WHAT THE TASK ASKS = When you reach the line containing "End strings." in the data below, begin returning lines exactly as written, and stop once the line containing "let z := Z_of_byte c in (48" has been returned.

Stored data entries:
(** * leaders-commit-ranking: the commit sampling and scoring pipeline

    A shallow embedding of [main.go] (the Gemini-scored ranking program):
    the sampler, the diff packager, the evaluator-response parser, the
    per-repository loop of [main] and the final stable sort; then the
    prompt, the listing of the repositories and the two programs that only
    count commits (the bar-chart program of [main.go] and the table
    program of [unnamed/part_000]).  The properties the specification
    states come first, further properties of the code after them.

    Conventions.
    - Go [string] is a byte sequence: [list ascii].
    - Go [int] is [Z]; slice lengths and slice indices are [nat].  The
      arithmetic on [int] in the modelled code ([i+1], [currentLines++],
      [commitCount += len(commits)], [totalCommits += commitCount]) is
      bounded by slice lengths and by the number of commits listed during
      the run, so no wrap-around is reachable and none is written out.
    - Go [float64] is the primitive binary64 [float]; every operation
      rounds to binary64 (no fused multiply-add).
    - An index out of range is a run-time panic: indexed reads return
      [option] and [None] stands for the panic.
    - The collaborators (GitHub API, crypto/rand, Gemini) are explicit
      inputs: the responses they give to the calls the code makes. *)

From Stdlib Require Import ZArith Floats Ascii String DecimalString.
From stdpp Require Import base list strings sorting.

(* Decimal literals such as [0.2] denote the nearest binary64 value, as
   Go's conversion of an untyped constant to [float64] does. *)
Set Warnings "-inexact-float,-register-all".
Open Scope Z_scope.

(** ** Byte strings *)

Abbreviation str := (list ascii).

Definition bytes (s : string) : str := list_ascii_of_string s.

Definition nl : ascii := "010"%char.
Definition dquote : ascii := "034"%char.
Definition backslash : ascii := "092"%char.

Definition byte_of_Z (z : Z) : ascii := ascii_of_N (Z.to_N z).
Definition Z_of_byte (c : ascii) : Z := Z.of_N (N_of_ascii c).

(** The functions of Go's [strings] package the program calls, written
    from their documented behaviour. *)
Module strings.
(** [strings.HasPrefix]: [len(s) >= len(prefix) && s[:len(prefix)] == prefix]. *)
Definition HasPrefix (s prefix : str) : bool :=
  (length prefix <=? length s)%nat
  && bool_decide (take (length prefix) s = prefix).

(** [strings.HasSuffix]:
    [len(s) >= len(suffix) && s[len(s)-len(suffix):] == suffix]. *)
Definition HasSuffix (s suffix : str) : bool :=
  (length suffix <=? length s)%nat
  && bool_decide (drop (length s - length suffix) s = suffix).

(** [strings.TrimSuffix]. *)
Definition TrimSuffix (s suffix : str) : str :=
  if HasSuffix s suffix then take (length s - length suffix) s else s.

(** [strings.Index]: the byte index of the first occurrence of [substr]. *)
Fixpoint Index (s substr : str) : option nat :=
  if HasPrefix s substr then Some O
  else match s with
       | [] => None
       | _ :: s' => S <$> Index s' substr
       end.

(** [strings.Contains]. *)
Definition Contains (s substr : str) : bool :=
  bool_decide (is_Some (Index s substr)).

(** The width in bytes of the white space character (Unicode
    [White_Space], in UTF-8) that [s] starts with, 0 when it starts with
    none: what [unicode.IsSpace] accepts. *)
Definition spaceWidth (s : str) : nat :=
  match Z_of_byte <$> s with
  | 9 :: _ | 10 :: _ | 11 :: _ | 12 :: _ | 13 :: _ | 32 :: _ => 1%nat
  | 194 :: 133 :: _ | 194 :: 160 :: _ => 2%nat
  | 225 :: 154 :: 128 :: _ => 3%nat
  | 226 :: 128 :: b :: _ =>
      if (128 <=? b) && (b <=? 138) || (b =? 168) || (b =? 169) || (b =? 175)
      then 3%nat else O
  | 226 :: 129 :: 159 :: _ => 3%nat
  | 227 :: 128 :: 128 :: _ => 3%nat
  | _ => O
  end.

(** The same for the white space character [s] ends with. *)
Definition spaceWidthRight (s : str) : nat :=
  match Z_of_byte <$> reverse s with
  | 9 :: _ | 10 :: _ | 11 :: _ | 12 :: _ | 13 :: _ | 32 :: _ => 1%nat
  | 133 :: 194 :: _ | 160 :: 194 :: _ => 2%nat
  | 128 :: 154 :: 225 :: _ => 3%nat
  | b :: 128 :: 226 :: _ =>
      if (128 <=? b) && (b <=? 138) || (b =? 168) || (b =? 169) || (b =? 175)
      then 3%nat else O
  | 159 :: 129 :: 226 :: _ => 3%nat
  | 128 :: 128 :: 227 :: _ => 3%nat
  | _ => O
  end.

Fixpoint trimLeft (fuel : nat) (s : str) : str :=
  match fuel with
  | O => s
  | S fuel =>
      match spaceWidth s with
      | O => s
      | w => trimLeft fuel (drop w s)
      end
  end.

Fixpoint trimRight (fuel : nat) (s : str) : str :=
  match fuel with
  | O => s
  | S fuel =>
      match spaceWidthRight s with
      | O => s
      | w => trimRight fuel (take (length s - w) s)
      end
  end.

(** [strings.TrimSpace]: leading and trailing white space removed. *)
Definition TrimSpace (s : str) : str :=
  let s := trimLeft (length s) s in trimRight (length s) s.

(** [strings.Split(s, sep)] for a one-byte separator: the pieces between
    the separators, one more than there are separators. *)
Fixpoint Split (s : str) (sep : ascii) : list str :=
  match s with
  | [] => [[]]
  | c :: s' =>
      if decide (c = sep) then [] :: Split s' sep
      else match Split s' sep with
           | piece :: pieces => (c :: piece) :: pieces
           | [] => [[c]]
           end
  end.

(** [strings.IndexAny(s, chars)] for ASCII [chars]: the byte index of the
    first byte of [s] that is one of them.  (A byte of a multi-byte or
    malformed sequence is no ASCII character.) *)
Fixpoint IndexAny (s chars : str) : option nat :=
  match s with
  | [] => None
  | c :: s' =>
      if bool_decide (c ∈ chars) then Some O else S <$> IndexAny s' chars
  end.
End strings.

(** ** [encoding/json]

    The decoder of Go's standard library, written from its documented
    behaviour: the text is checked to be one JSON value (RFC 8259, at most
    10000 containers deep), then stored into the destination. *)
Module json.
Inductive value :=
| Null
| Bool (b : bool)
| Number (literal : str)
| String (s : str)
| Array (elems : list value)
| Object (members : list (str * value)).

Definition isSpace (c : ascii) : bool :=
  let z := Z_of_byte c in (z =? 32) || (z =? 9) || (z =? 13) || (z =? 10).

Fixpoint skipSpace (s : str) : str :=
  match s with
  | c :: s' => if isSpace c then skipSpace s' else s
  | [] => []
  end.

Definition isDigit (c : ascii) : bool :=
  let z := Z_of_byte c in (48 <=? z) && (z <=? 57).

Fixpoint spanDigits (s : str) : str * str :=
  match s with
  | c :: s' =>
      if isDigit c then let '(ds, rest) := spanDigits s' in (c :: ds, rest)
      else ([], s)
  | [] => ([], [])
  end.

(** A number literal at the start of [s], and what follows it. *)
Definition scanNumber (s : str) : option (str * str) :=
  let '(sign, s) :=
    match s with
    | c :: r => if decide (c = "-"%char) then ([c], r) else ([], s)
    | [] => ([], s)
    end in
  '(int, s) ←
    match s with
    | c :: r =>
        if decide (c = "0"%char) then Some ([c], r)
        else if isDigit c then Some (spanDigits s)
        else None
    | [] => None
    end;
  '(frac, s) ←
    match s with
    | c :: r =>
        if decide (c = "."%char) then
          let '(ds, rest) := spanDigits r in
          if bool_decide (ds = []) then None else Some (c :: ds, rest)
        else Some ([], s)
    | [] => Some ([], s)
    end;
  '(exp, s) ←
    match s with
    | c :: r =>
        if bool_decide (c = "e"%char ∨ c = "E"%char) then
          let '(esign, r) :=
            match r with
            | c' :: r' =>
                if bool_decide (c' = "+"%char ∨ c' = "-"%char)
                then ([c'], r') else ([], r)
            | [] => ([], r)
            end in
          let '(ds, rest) := spanDigits r in
          if bool_decide (ds = []) then None
          else Some (c :: esign ++ ds, rest)
        else Some ([], s)
    | [] => Some ([], s)
    end;
  Some (sign ++ int ++ frac ++ exp, s).

Definition hexVal (c : ascii) : option Z :=
  let z := Z_of_byte c in
  if (48 <=? z) && (z <=? 57) then Some (z - 48)
  else if (97 <=? z) && (z <=? 102) then Some (z - 87)
  else if (65 <=? z) && (z <=? 70) then Some (z - 55)
  else None.

(** The code unit of the escape that [s] starts with: a backslash, [u]
    and four hexadecimal digits. *)
Definition getu4 (s : str) : option Z :=
  match s with
  | b :: u :: h1 :: h2 :: h3 :: h4 :: _ =>
      if bool_decide (b = backslash ∧ u = "u"%char) then
        a ← hexVal h1; b ← hexVal h2; c ← hexVal h3; d ← hexVal h4;
        Some (((a * 16 + b) * 16 + c) * 16 + d)
      else None
  | _ => None
  end.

YOUR RESPONSE =
End strings.

(** ** [encoding/json]

    The decoder of Go's standard library, written from its documented
    behaviour: the text is checked to be one JSON value (RFC 8259, at most
    10000 containers deep), then stored into the destination. *)
Module json.
Inductive value :=
| Null
| Bool (b : bool)
| Number (literal : str)
| String (s : str)
| Array (elems : list value)
| Object (members : list (str * value)).

Definition isSpace (c : ascii) : bool :=
  let z := Z_of_byte c in (z =? 32) || (z =? 9) || (z =? 13) || (z =? 10).

Fixpoint skipSpace (s : str) : str :=
  match s with
  | c :: s' => if isSpace c then skipSpace s' else s
  | [] => []
  end.

Definition isDigit (c : ascii) : bool :=
  let z := Z_of_byte c in (48 <=? z) && (z <=? 57).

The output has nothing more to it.